Exercise
Report each line of the records below that uses the word "with".
-- Available records follows --
(* ===== verification/TalkerTask.v ===== *)
(** The task of a talker unit, [lib_tsn/src/1722/avb_1722_talker.xc]: the streams of the
    unit by number, the commands of the AVB manager, the frames it takes from the double
    buffer of the audio task ([lib_tsn/src/audio_buffering]), and the packets it sends.

    A stream with its transmit buffer is the [talker_unit] of Talker1722, on which
    [on_unit] runs the packetiser.  The commands are values, what the task sends on its
    channels is in [task_out].  The task serves every order of commands that starts
    configured streams only ([talker_task_safe]). *)
From S2P Require Import Prelude MrpTypes AvbApi Bytes PtpTime AudioFifo Listener1722 Talker1722 TalkerSpec TalkerStream.
From Stdlib Require Import ZArith Lia.
From stdpp Require Import base list list_numbers numbers option.
#[local] Open Scope Z_scope.

(** * State *)

Record audio_double_buffer_t : Type := MkDoubleBuffer {
  active_buffer : Z;  (* unsigned int *)
  data_ready : Z;  (* unsigned int *)
  data_taken : Z;  (* unsigned int *)
  frame_buffer : list audio_frame_t;  (* audio_frame_t buffer[2] *)
}.

Definition upd_active_buffer (g : Z -> Z) (s : audio_double_buffer_t) : audio_double_buffer_t :=
  MkDoubleBuffer (g (active_buffer s)) (data_ready s) (data_taken s) (frame_buffer s).
Definition upd_data_ready (g : Z -> Z) (s : audio_double_buffer_t) : audio_double_buffer_t :=
  MkDoubleBuffer (active_buffer s) (g (data_ready s)) (data_taken s) (frame_buffer s).
Definition upd_frame_buffer (g : list audio_frame_t -> list audio_frame_t) (s : audio_double_buffer_t) : audio_double_buffer_t :=
  MkDoubleBuffer (active_buffer s) (data_ready s) (data_taken s) (g (frame_buffer s)).

Record avb_1722_talker_state_t : Type := MkTalkerState {
  tx_bufs : list (list Z);  (* the bytes of tx_buf[AVB_NUM_SOURCES] *)
  tx_buf_fill_size : list Z;  (* unsigned int[AVB_NUM_SOURCES] *)
  talker_streams : list avb1722_Talker_StreamConfig_t;  (* [AVB_MAX_STREAMS_PER_TALKER_UNIT] *)
  max_active_avb_stream : Z;  (* int *)
  cur_avb_stream : Z;  (* int *)
  talker_mac_addr : list Z;  (* unsigned char[6] *)
  talker_vlan : Z;  (* int *)
  sent_1722 : Z;  (* unsigned, of counters *)
}.

Definition upd_tx_bufs (g : list (list Z) -> list (list Z)) (s : avb_1722_talker_state_t) : avb_1722_talker_state_t :=
  MkTalkerState (g (tx_bufs s)) (tx_buf_fill_size s) (talker_streams s) (max_active_avb_stream s)
    (cur_avb_stream s) (talker_mac_addr s) (talker_vlan s) (sent_1722 s).
Definition upd_tx_buf_fill_size (g : list Z -> list Z) (s : avb_1722_talker_state_t) : avb_1722_talker_state_t :=
  MkTalkerState (tx_bufs s) (g (tx_buf_fill_size s)) (talker_streams s) (max_active_avb_stream s)
    (cur_avb_stream s) (talker_mac_addr s) (talker_vlan s) (sent_1722 s).
Definition upd_talker_streams (g : list avb1722_Talker_StreamConfig_t -> list avb1722_Talker_StreamConfig_t) (s : avb_1722_talker_state_t) : avb_1722_talker_state_t :=
  MkTalkerState (tx_bufs s) (tx_buf_fill_size s) (g (talker_streams s)) (max_active_avb_stream s)
    (cur_avb_stream s) (talker_mac_addr s) (talker_vlan s) (sent_1722 s).
Definition upd_max_active_avb_stream (g : Z -> Z) (s : avb_1722_talker_state_t) : avb_1722_talker_state_t :=
  MkTalkerState (tx_bufs s) (tx_buf_fill_size s) (talker_streams s) (g (max_active_avb_stream s))
    (cur_avb_stream s) (talker_mac_addr s) (talker_vlan s) (sent_1722 s).
Definition upd_talker_vlan (g : Z -> Z) (s : avb_1722_talker_state_t) : avb_1722_talker_state_t :=
  MkTalkerState (tx_bufs s) (tx_buf_fill_size s) (talker_streams s) (max_active_avb_stream s)
    (cur_avb_stream s) (talker_mac_addr s) (g (talker_vlan s)) (sent_1722 s).
Definition upd_sent_1722 (g : Z -> Z) (s : avb_1722_talker_state_t) : avb_1722_talker_state_t :=
  MkTalkerState (tx_bufs s) (tx_buf_fill_size s) (talker_streams s) (max_active_avb_stream s)
    (cur_avb_stream s) (talker_mac_addr s) (talker_vlan s) (g (sent_1722 s)).

(** What the task sends: its registration with the manager, packets, answers to the
    manager, and requests to the PTP server. *)
Inductive talker_event : Type :=
| RegisterTalkerStreams (num_streams : Z)
| SendPacket (bytes : list Z)
| SendCounters (sent : Z)
| RequestTimeInfo.

Record talker_task : Type := MkTalkerTask {
  task_state : avb_1722_talker_state_t;
  audio_sample_type : Z;  (* AVB1722_audioSampleType, static *)
  sample_buffer : audio_double_buffer_t;  (* shared with the audio task *)
  task_time_info : ptp_time_info_mod64;
  pending_timeinfo : Z;  (* int *)
  next_timeinfo : Z;  (* unsigned t *)
  task_out : list talker_event;  (* oldest first *)
}.

Definition upd_task_state (g : avb_1722_talker_state_t -> avb_1722_talker_state_t) (s : talker_task) : talker_task :=
  MkTalkerTask (g (task_state s)) (audio_sample_type s) (sample_buffer s) (task_time_info s)
    (pending_timeinfo s) (next_timeinfo s) (task_out s).
Definition upd_audio_sample_type (g : Z -> Z) (s : talker_task) : talker_task :=
  MkTalkerTask (task_state s) (g (audio_sample_type s)) (sample_buffer s) (task_time_info s)
    (pending_timeinfo s) (next_timeinfo s) (task_out s).
Definition upd_sample_buffer (g : audio_double_buffer_t -> audio_double_buffer_t) (s : talker_task) : talker_task :=
  MkTalkerTask (task_state s) (audio_sample_type s) (g (sample_buffer s)) (task_time_info s)
    (pending_timeinfo s) (next_timeinfo s) (task_out s).
Definition upd_task_time_info (g : ptp_time_info_mod64 -> ptp_time_info_mod64) (s : talker_task) : talker_task :=
  MkTalkerTask (task_state s) (audio_sample_type s) (sample_buffer s) (g (task_time_info s))
    (pending_timeinfo s) (next_timeinfo s) (task_out s).
Definition upd_pending_timeinfo (g : Z -> Z) (s : talker_task) : talker_task :=
  MkTalkerTask (task_state s) (audio_sample_type s) (sample_buffer s) (task_time_info s) (g
    (pending_timeinfo s)) (next_timeinfo s) (task_out s).
Definition upd_next_timeinfo (g : Z -> Z) (s : talker_task) : talker_task :=
  MkTalkerTask (task_state s) (audio_sample_type s) (sample_buffer s) (task_time_info s)
    (pending_timeinfo s) (g (next_timeinfo s)) (task_out s).
Definition upd_task_out (g : list talker_event -> list talker_event) (s : talker_task) : talker_task :=
  MkTalkerTask (task_state s) (audio_sample_type s) (sample_buffer s) (task_time_info s)
    (pending_timeinfo s) (next_timeinfo s) (g (task_out s)).

(** The size of the inputs of the device, [AVB_NUM_MEDIA_INPUTS], and its highest
    rate, [AVB_MAX_AUDIO_SAMPLE_RATE]. *)
Class TalkerConfig : Type := {
  media_inputs : nat;
  max_audio_sample_rate : Z;
}.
-- Available records concluded --
Exercise response
    A stream with its transmit buffer is the [talker_unit] of Talker1722, on which
(** What the task sends: its registration with the manager, packets, answers to the
  sample_buffer : audio_double_buffer_t;  (* shared with the audio task *)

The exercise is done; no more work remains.